Speakers and panelists include drone expert Mary “Missy” Cummings, director of the Massachusetts Institute of Technology’s Humans and Automation Lab; Bryan Gulachenski, interim executive director at StopBadware, a Cambridge nonprofit; Tom Phelps, director of robotics products in North America for iRobot, which was founded by MIT alums and is based in Bedford; Ezra Englebardt, senior manager of brand planning and strategy at Boston’s SapientNitro; and Joe Rozek, executive director for homeland security and counterterrorism for Microsoft.

“Law enforcement agencies across the U.S. are now leveraging the very latest in mobile and cloud-based solutions to ensure they stay a step ahead of lawbreakers,” Rozek said in a press release. “Those who choose to modernize have the smart tools at their disposal to help in the prevention and intervention of criminal activity, with more intelligence, better real-time decision making and faster response.”

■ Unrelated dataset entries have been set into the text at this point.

(* ===== verification/Stream.v ===== *)
(** * internal/archive: an archive streamed to or from an object store

    [StreamCmd] of internal/archive/cmd.go.  The restore line is read back with
    the shell's rules and run like the other tar lines.  The backup line starts
    with a script that sizes the upload's parts; its arithmetic is a small
    expression language, printed into the line and evaluated on 64-bit words as
    the shell does. *)
From S2P Require Import Prelude GoStrings Utf8 Posix Shell ShellLine Paths Archive.
From stdpp Require Import options.

Definition rcloneProgressFlags : string :=
  "--stats 1s --stats-log-level NOTICE --use-json-log --stats-one-line".

Definition streamPartBudget : Z := 9000.
Definition streamHeadroomNum : Z := 5.
Definition streamHeadroomDen : Z := 4.
Definition streamMinChunkMiB : Z := 5.

(** A literal in double quotes. *)
Definition dquoted (s : string) : string := dq +:+ s +:+ dq.

(** The script that sets [$chunk] to the size of a part in MiB. *)
Definition chunkSizing (dataPath : string) : string :=
  "used=$(df -B1 " +:+ Quote dataPath +:+ " | awk 'NR==2{print $3}'); "
  +:+ "chunk=$(( (used * " +:+ Itoa streamHeadroomNum +:+ " / " +:+ Itoa streamHeadroomDen +:+ " / "
  +:+ Itoa streamPartBudget +:+ " / 1048576) + 1 )); "
  +:+ "[ " +:+ dquoted "$chunk" +:+ " -lt " +:+ Itoa streamMinChunkMiB +:+ " ] && chunk="
  +:+ Itoa streamMinChunkMiB +:+ "; ".

Module StreamCmd.
Record t : Type := mk {
  Direction : string;
  RemotePath : string;
  DataPath : string;
  ConfigPath : string;
  Compression : string;
  Level : Z;
  ExtraArgs : string;
  Clean : bool
}.

Definition extraArgs (c : t) : string := if decide (ExtraArgs c = "") then "" else " " +:+ ExtraArgs c.

Definition buildBackup (c : t) (program rclone : string) : string :=
  "set -o pipefail; " +:+ chunkSizing (DataPath c)
  +:+ "tar -c --numeric-owner --xattrs --sparse " +:+ lostFoundExclude
  +:+ programFlag program
  +:+ " -f - -C " +:+ Quote (DataPath c) +:+ " . | " +:+ rclone +:+ " rcat " +:+ Quote (RemotePath c)
  +:+ " --s3-chunk-size " +:+ dquoted "${chunk}M" +:+ extraArgs c.

Definition buildRestore (c : t) (rclone : string) : string :=
  "set -o pipefail; mkdir -p " +:+ Quote (DataPath c) +:+ " && "
  +:+ (if Clean c then cleanCmd (DataPath c) +:+ " && " else "")
  +:+ rclone +:+ " cat " +:+ Quote (RemotePath c) +:+ extraArgs c
  +:+ " | tar -x --numeric-owner --xattrs " +:+ lostFoundExclude
  +:+ programFlag (decompressProgram (Compression c)) +:+ " -f - -C " +:+ Quote (DataPath c).

Definition Build (c : t) : result string :=
  _ ← for_each checkField [("--archive-file", RemotePath c); ("--path", DataPath c);
                           ("rclone config path", ConfigPath c)];
  program ← compressProgram (Compression c) (Level c);
  let rclone := "rclone --config " +:+ Quote (ConfigPath c) +:+ " " +:+ rcloneProgressFlags in
  if decide (Direction c = DirectionBackup) then Ok (buildBackup c program rclone)
  else if decide (Direction c = DirectionRestore) then Ok (buildRestore c rclone)
  else Err (invalidDirection (Direction c)).
End StreamCmd.

(** ** Specification: the restore line *)

Definition cat_argv (c : StreamCmd.t) (extra : list tok) : list tok :=
  (Word <$> ["rclone"; "--config"; StreamCmd.ConfigPath c; "--stats"; "1s"; "--stats-log-level"; "NOTICE";
             "--use-json-log"; "--stats-one-line"; "cat"; StreamCmd.RemotePath c]) ++ extra.

Definition unpack_argv (c : StreamCmd.t) : list tok :=
  tar_extract_argv (decompressProgram (StreamCmd.Compression c)) "-" (StreamCmd.DataPath c).

(** What each step of the restore runs, in order. *)
Definition restore_chain (c : StreamCmd.t) (extra : list tok) : list (list (list tok)) :=
  chain (prepare_argvs (StreamCmd.DataPath c) (StreamCmd.Clean c)) ++ [[cat_argv c extra; unpack_argv c]].

(** ** Specification: the sizing script *)

Inductive arith : Type :=
  | Var
  | Num (z : Z)
  | Mul (a b : arith)
  | Div (a b : arith)
  | Add (a b : arith)
  | Paren (a : arith).

Fixpoint show (e : arith) : string :=
  match e with
  | Var => "used"
  | Num z => Itoa z
  | Mul a b => show a +:+ " * " +:+ show b
  | Div a b => show a +:+ " / " +:+ show b
  | Add a b => show a +:+ " + " +:+ show b
  | Paren a => "(" +:+ show a +:+ ")"
  end.

(** The shell's integers: 64 bits, two's complement, division towards zero. *)
Definition wrap64 (z : Z) : Z := ((z + 2 ^ 63) mod 2 ^ 64 - 2 ^ 63)%Z.

Fixpoint eval (used : Z) (e : arith) : Z :=
  match e with
  | Var => used
  | Num z => z
  | Mul a b => wrap64 (eval used a * eval used b)
  | Div a b => wrap64 (Z.quot (eval used a) (eval used b))
  | Add a b => wrap64 (eval used a + eval used b)
  | Paren a => eval used a
  end.

Definition chunk_expr : arith :=
  Add (Paren (Div (Div (Div (Mul Var (Num streamHeadroomNum)) (Num streamHeadroomDen))
                     (Num streamPartBudget)) (Num 1048576))) (Num 1).

(** The value of [$chunk]: [used] is what [df] reported, if it did; an empty
    variable is 0 in arithmetic. *)
Definition chunk (used : option Z) : Z :=
  let computed := eval (default 0%Z used) chunk_expr in
  if decide (computed < streamMinChunkMiB)%Z then streamMinChunkMiB else computed.

Definition MiB : Z := 1048576.

(** The most parts an S3 upload may have. *)
Definition max_parts : Z := 10000.

(** The upload, with the part size as it stands between the double quotes. *)
Definition upload (c : StreamCmd.t) (program size : string) : string :=
  "tar -c --numeric-owner --xattrs --sparse " +:+ lostFoundExclude
  +:+ programFlag program
  +:+ " -f - -C " +:+ Quote (StreamCmd.DataPath c) +:+ " . | rclone --config "
  +:+ Quote (StreamCmd.ConfigPath c) +:+ " " +:+ rcloneProgressFlags +:+ " rcat "
  +:+ Quote (StreamCmd.RemotePath c) +:+ " --s3-chunk-size " +:+ dquoted (size +:+ "M")
  +:+ StreamCmd.extraArgs c.

Definition rcat_argv (c : StreamCmd.t) (size : string) (extra : list tok) : list tok :=
  (Word <$> ["rclone"; "--config"; StreamCmd.ConfigPath c; "--stats"; "1s"; "--stats-log-level"; "NOTICE";
             "--use-json-log"; "--stats-one-line"; "rcat"; StreamCmd.RemotePath c; "--s3-chunk-size";
             size +:+ "M"]) ++ extra.

(** ** Lemmas *)

Lemma wrap64_id z : (- 2 ^ 63 <= z < 2 ^ 63)%Z -> wrap64 z = z.
Proof. intros H. unfold wrap64. rewrite Z.mod_small; lia. Qed.

Lemma chunk_expr_eval u :
  (0 <= u)%Z -> (5 * u < 2 ^ 63)%Z -> eval u chunk_expr = (u * 5 / 4 / 9000 / MiB + 1)%Z.
Proof.
  intros H0 Hb. unfold chunk_expr, streamHeadroomNum, streamHeadroomDen, streamPartBudget, MiB. cbn [eval].
  assert (0 <= u * 5)%Z as H1 by lia.
  assert (0 <= u * 5 / 4 <= u * 5)%Z as H2 by (split; [apply Z.div_pos; lia|apply Z.div_le_upper_bound; lia]).
  assert (0 <= u * 5 / 4 / 9000 <= u * 5 / 4)%Z as H3
    by (split; [apply Z.div_pos; lia|apply Z.div_le_upper_bound; lia]).
  assert (0 <= u * 5 / 4 / 9000 / 1048576 <= u * 5 / 4 / 9000 / 2)%Z as H4
    by (split; [apply Z.div_pos; lia|apply Z.div_le_compat_l; lia]).
  assert (u * 5 / 4 / 9000 / 2 <= u)%Z as H5.
  { apply Z.div_le_upper_bound; [lia|]. apply Z.div_le_upper_bound; [lia|].
    apply Z.div_le_upper_bound; lia. }
  rewrite (wrap64_id (u * 5)) by lia. rewrite (Z.quot_div_nonneg (u * 5)), (wrap64_id (u * 5 / 4)) by lia.
  rewrite (Z.quot_div_nonneg (u * 5 / 4)), (wrap64_id (u * 5 / 4 / 9000)) by lia.
  rewrite (Z.quot_div_nonneg (u * 5 / 4 / 9000)), (wrap64_id (u * 5 / 4 / 9000 / 1048576)) by lia.
  rewrite wrap64_id by lia. done.
Qed.

Lemma extra_words c extra s ts :
  shell_words (StreamCmd.ExtraArgs c) = Some extra -> shell_words s = Some ts ->
  shell_words (s +:+ StreamCmd.extraArgs c) = Some (ts ++ extra).
Proof.
  intros He Hs. unfold StreamCmd.extraArgs. case_decide as E.
  - rewrite E in He. injection He as <-. by rewrite app_nil_r, app_nil_r_str.
  - by apply shell_words_blank.
Qed.

(** The words of [rclone <sub> <remote>] with its flags. *)
Lemma rclone_words config sub remote :
  shell_words sub = Some [Word sub] ->
  shell_words ("rclone --config " +:+ Quote config +:+ " " +:+ rcloneProgressFlags +:+ " " +:+ sub +:+ " " +:+ Quote remote)
  = Some (Word <$> ["rclone"; "--config"; config; "--stats"; "1s"; "--stats-log-level"; "NOTICE";
             "--use-json-log"; "--stats-one-line"; sub; remote]).
Proof.
  intros Hs.
  apply (shell_words_lit "rclone --config " "rclone --config" [Word "rclone"; Word "--config"]); [done..|].
  apply shell_words_Quote_blank.
  apply (shell_words_blank rcloneProgressFlags [_; _; _; _; _; _]); [reflexivity|].
  apply (shell_words_blank sub [_]); [done|apply shell_words_Quote].
Qed.

Lemma lex_double cur w :
  all_bytes plain_byte w = true -> lex Double (Some cur) (w +:+ dq) = Some [Word (cur +:+ w)].
Proof.
  revert cur. induction w as [|a w IH]; intros cur Hw.
  - cbn. by rewrite app_nil_r_str.
  - cbn in Hw. apply andb_true_iff in Hw as [Ha Hw]. rewrite app_cons_str. cbn [lex].
    assert (a <> dquote /\ dquote_special a = false) as [Hd Hs].
    { each_byte a; vm_compute in Ha; try discriminate Ha;
        split; (reflexivity || discriminate). }
    rewrite decide_False, Hs by done. unfold push. cbn [default from_option id].
    rewrite IH by done. by rewrite app_assoc_str.
Qed.

Lemma shell_words_dquoted w : all_bytes plain_byte w = true -> w <> "" -> shell_words (dquoted w) = Some [Word w].
Proof.
  intros Hw Hn. destruct w as [|a w]; [done|].
  transitivity (lex Double (Some "") (String a w +:+ dq)); [|by rewrite lex_double].
  unfold dquoted, shell_words. cbn in Hw. apply andb_true_iff in Hw as [Ha _].
  each_byte a; (vm_compute in Ha; try discriminate Ha); reflexivity.
Qed.

Lemma upload_words c program n extra :
  shell_words (StreamCmd.ExtraArgs c) = Some extra ->
  shell_words (upload c program (Itoa n))
  = Some (line_tokens [[[tar_create_argv program "-" (StreamCmd.DataPath c) "."; rcat_argv c (Itoa n) extra]]]).
Proof.
  intros He. unfold upload.
  assert (shell_words (dquoted (Itoa n +:+ "M") +:+ StreamCmd.extraArgs c)
          = Some (Word (Itoa n +:+ "M") :: extra)) as Hq.
  { apply (extra_words c extra _ [Word (Itoa n +:+ "M")] He). apply shell_words_dquoted.
    - rewrite all_bytes_app. by rewrite (proj1 (Itoa_word n)).
    - by destruct (Itoa n). }
  pose proof (rclone_words (StreamCmd.ConfigPath c) "rcat" (StreamCmd.RemotePath c) eq_refl) as Hr.
  pose proof (shell_words_blank _ _ _ _ Hr (shell_words_lit "--s3-chunk-size " "--s3-chunk-size"
    [Word "--s3-chunk-size"] _ _ eq_refl eq_refl Hq)) as Hw.
  pose proof (tar_words [Word "tar"; Word "-c"; Word "--numeric-owner"; Word "--xattrs"; Word "--sparse";
     Word lostFoundExclude] "tar -c --numeric-owner --xattrs --sparse --exclude=./lost+found" program
     ("-f - -C " +:+ Quote (StreamCmd.DataPath c) +:+ " .")
     [Word "-f"; Word "-"; Word "-C"; Word (StreamCmd.DataPath c); Word "."] eq_refl) as Ht.
  specialize (Ht ltac:(shell_line)).
  pose proof (pipe_words _ _ _ _ Ht Hw) as H. rewrite !app_assoc_str in H. exact H.
Qed.

Lemma restore_words c line extra :
  StreamCmd.Build c = Ok line -> StreamCmd.Direction c = DirectionRestore ->
  shell_words (StreamCmd.ExtraArgs c) = Some extra ->
  shell_words line = Some (line_tokens [[set_pipefail]; restore_chain c extra]).
Proof.
  unfold StreamCmd.Build. intros H Hd He. apply bind_Ok in H as (_ & _ & H).
  apply bind_Ok in H as (program & _ & H). rewrite Hd in H.
  rewrite decide_False, decide_True in H by done. apply Ok_inj in H as <-.
  pose proof (rclone_words (StreamCmd.ConfigPath c) "cat" (StreamCmd.RemotePath c) eq_refl) as Hr.
  apply (extra_words c extra _ _ He) in Hr.
  assert (shell_words ("tar -x --numeric-owner --xattrs " +:+ lostFoundExclude
     +:+ programFlag (decompressProgram (StreamCmd.Compression c)) +:+ " -f - -C " +:+ Quote (StreamCmd.DataPath c))
     = Some (unpack_argv c)) as Ht.
  { apply (tar_words _ "tar -x --numeric-owner --xattrs --exclude=./lost+found" _
      ("-f - -C " +:+ Quote (StreamCmd.DataPath c))); [done|]. shell_line. }
  pose proof (prepare_path_words (StreamCmd.DataPath c) (StreamCmd.Clean c) _ _
    (pipe_words _ _ _ _ Hr Ht)) as Hb.
  unfold StreamCmd.buildRestore, preparePath in *. rewrite !app_assoc_str in *. revert Hb.
  match goal with |- shell_words ?l = _ -> _ => set (tl := l) end. intros Hb.
  change (shell_words ("set -o pipefail; " +:+ tl) = Some (line_tokens [[set_pipefail]; restore_chain c extra])).
  clearbody tl. etransitivity; [line_words|]. f_equal.
  unfold restore_chain, prepare_argvs.
  destruct (StreamCmd.Clean c); cbn -[clean_argv cat_argv unpack_argv]; by rewrite <- ?(assoc_L (++)).
Qed.

Lemma parts_bound n size budget :
  (0 < size)%Z -> (n <= budget * size)%Z -> ((n + size - 1) / size <= budget)%Z.
Proof.
  intros Hs Hn. apply Z.lt_succ_r. apply Z.div_lt_upper_bound; [done|]. nia.
Qed.

Lemma restore_well_formed c extra :
  forallb simple_tok extra = true -> well_formed [[set_pipefail]; restore_chain c extra] = true.
Proof.
  intros Hs. unfold restore_chain, prepare_argvs, unpack_argv, tar_extract_argv.
  assert (forallb simple_tok (cat_argv c extra) = true) as Hc.
  { unfold cat_argv. by rewrite forallb_app, Hs. }
  revert Hc. generalize (cat_argv c extra). intros cat Hc.
  unfold program_argv. destruct (StreamCmd.Clean c), (decide (_ = "")); cbn; by rewrite Hc.
Qed.

(** ** Properties *)

(** A restore streamed from an object store.  The line prepares the volume,
    emptying it first when asked, and pipes rclone's output into tar only when
    every preparation succeeded; the object, the config and the volume reach the
    programs as they were given; and the line succeeds exactly when every command
    did, so a download that died half way is not taken for a success. *)
Theorem stream_restore_runs c line extra status
    (Hb : StreamCmd.Build c = Ok line) (Hd : StreamCmd.Direction c = DirectionRestore)
    (He : shell_words (StreamCmd.ExtraArgs c) = Some extra) (Hs : forallb simple_tok extra = true) :
  exists sh, run status line = Some sh /\
    ran sh = started status (restore_chain c extra) /\
    (rc sh = 0%Z <->
       all_succeed status (chain (prepare_argvs (StreamCmd.DataPath c) (StreamCmd.Clean c))) /\
       status (cat_argv c extra) = 0%Z /\ status (unpack_argv c) = 0%Z).
Proof.
  pose proof (restore_words c line extra Hb Hd He) as Hw. eexists. split.
  { apply run_line; [exact Hw|]. by apply restore_well_formed. }
  cbn [fold_left]. assert (Forall (fun p => p <> set_pipefail) (restore_chain c extra)) as Hn.
  { unfold restore_chain, prepare_argvs. apply Forall_app. split; [|by repeat constructor].
    destruct (StreamCmd.Clean c); by repeat constructor. }
  destruct (run_pipefail_lines status [] (restore_chain c extra) [] 0%Z) as [H1 H2].
  - by apply Forall_singleton.
  - apply Forall_singleton. unfold restore_chain. by destruct (chain _).
  - cbn [app fold_left] in H1, H2. split.
    + etransitivity; [exact H1|]. cbn. by rewrite app_nil_r.
    + etransitivity; [exact H2|]. unfold restore_chain. by rewrite all_succeed_pair.
Qed.

Lemma stream_restore_runs_witness :
  let c := StreamCmd.mk DirectionRestore "remote:b/x y.tar.zst" "/data" "/etc/rclone/rclone.conf" "zstd" 0
             "--transfers 2" true in
  let status := fun a => if decide (a = clean_argv "/data") then 1%Z else 0%Z in
  exists line, StreamCmd.Build c = Ok line /\
  exists sh, run status line = Some sh /\
    ran sh = started status (restore_chain c [Word "--transfers"; Word "2"]) /\
    (rc sh = 0%Z <->
       all_succeed status (chain (prepare_argvs (StreamCmd.DataPath c) (StreamCmd.Clean c))) /\
       status (cat_argv c [Word "--transfers"; Word "2"]) = 0%Z /\ status (unpack_argv c) = 0%Z).
Proof.
  intros c status. eexists. split; [vm_compute; reflexivity|].
  apply (stream_restore_runs c); vm_compute; reflexivity.
Defined.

Topics for discussion are to include such things as unmanned drones, the role of robots in public safety, cyber threats, 3-D printing and wearable technology, and WiredBlue and Cambridge Police are promising conference-goers from as far away as South Africa workshops, moderated panels and discussion groups where they can talk to other law enforcement officers and share experiences dealing with these ever-changing technological issues.

Chiefs and startups

Among those offering strategies and solutions are Cambridge’s own police commissioner, Robert C. Haas, and Chief David Oliver, whose department’s worldwide readership for social media efforts in Brimfield, Ohio, are outpaced only by departments in Boston, Philadelphia and New York, according to the International Association of Chiefs of Police Center for Social Media – even though the town has only about 3,250 people and the township holds only about 8,000.

The conference also will introduce public safety-focused startups and solutions, with one goal being greater exposure and partnership opportunities for the startups, Olson said. Popular Science’s 2013 Invention Award winner Bounce Imaging, based in Boston, will be attending, along with Bratton Technologies, the company founded by former Boston, NYPD and LAPD commissioner Bill Bratton.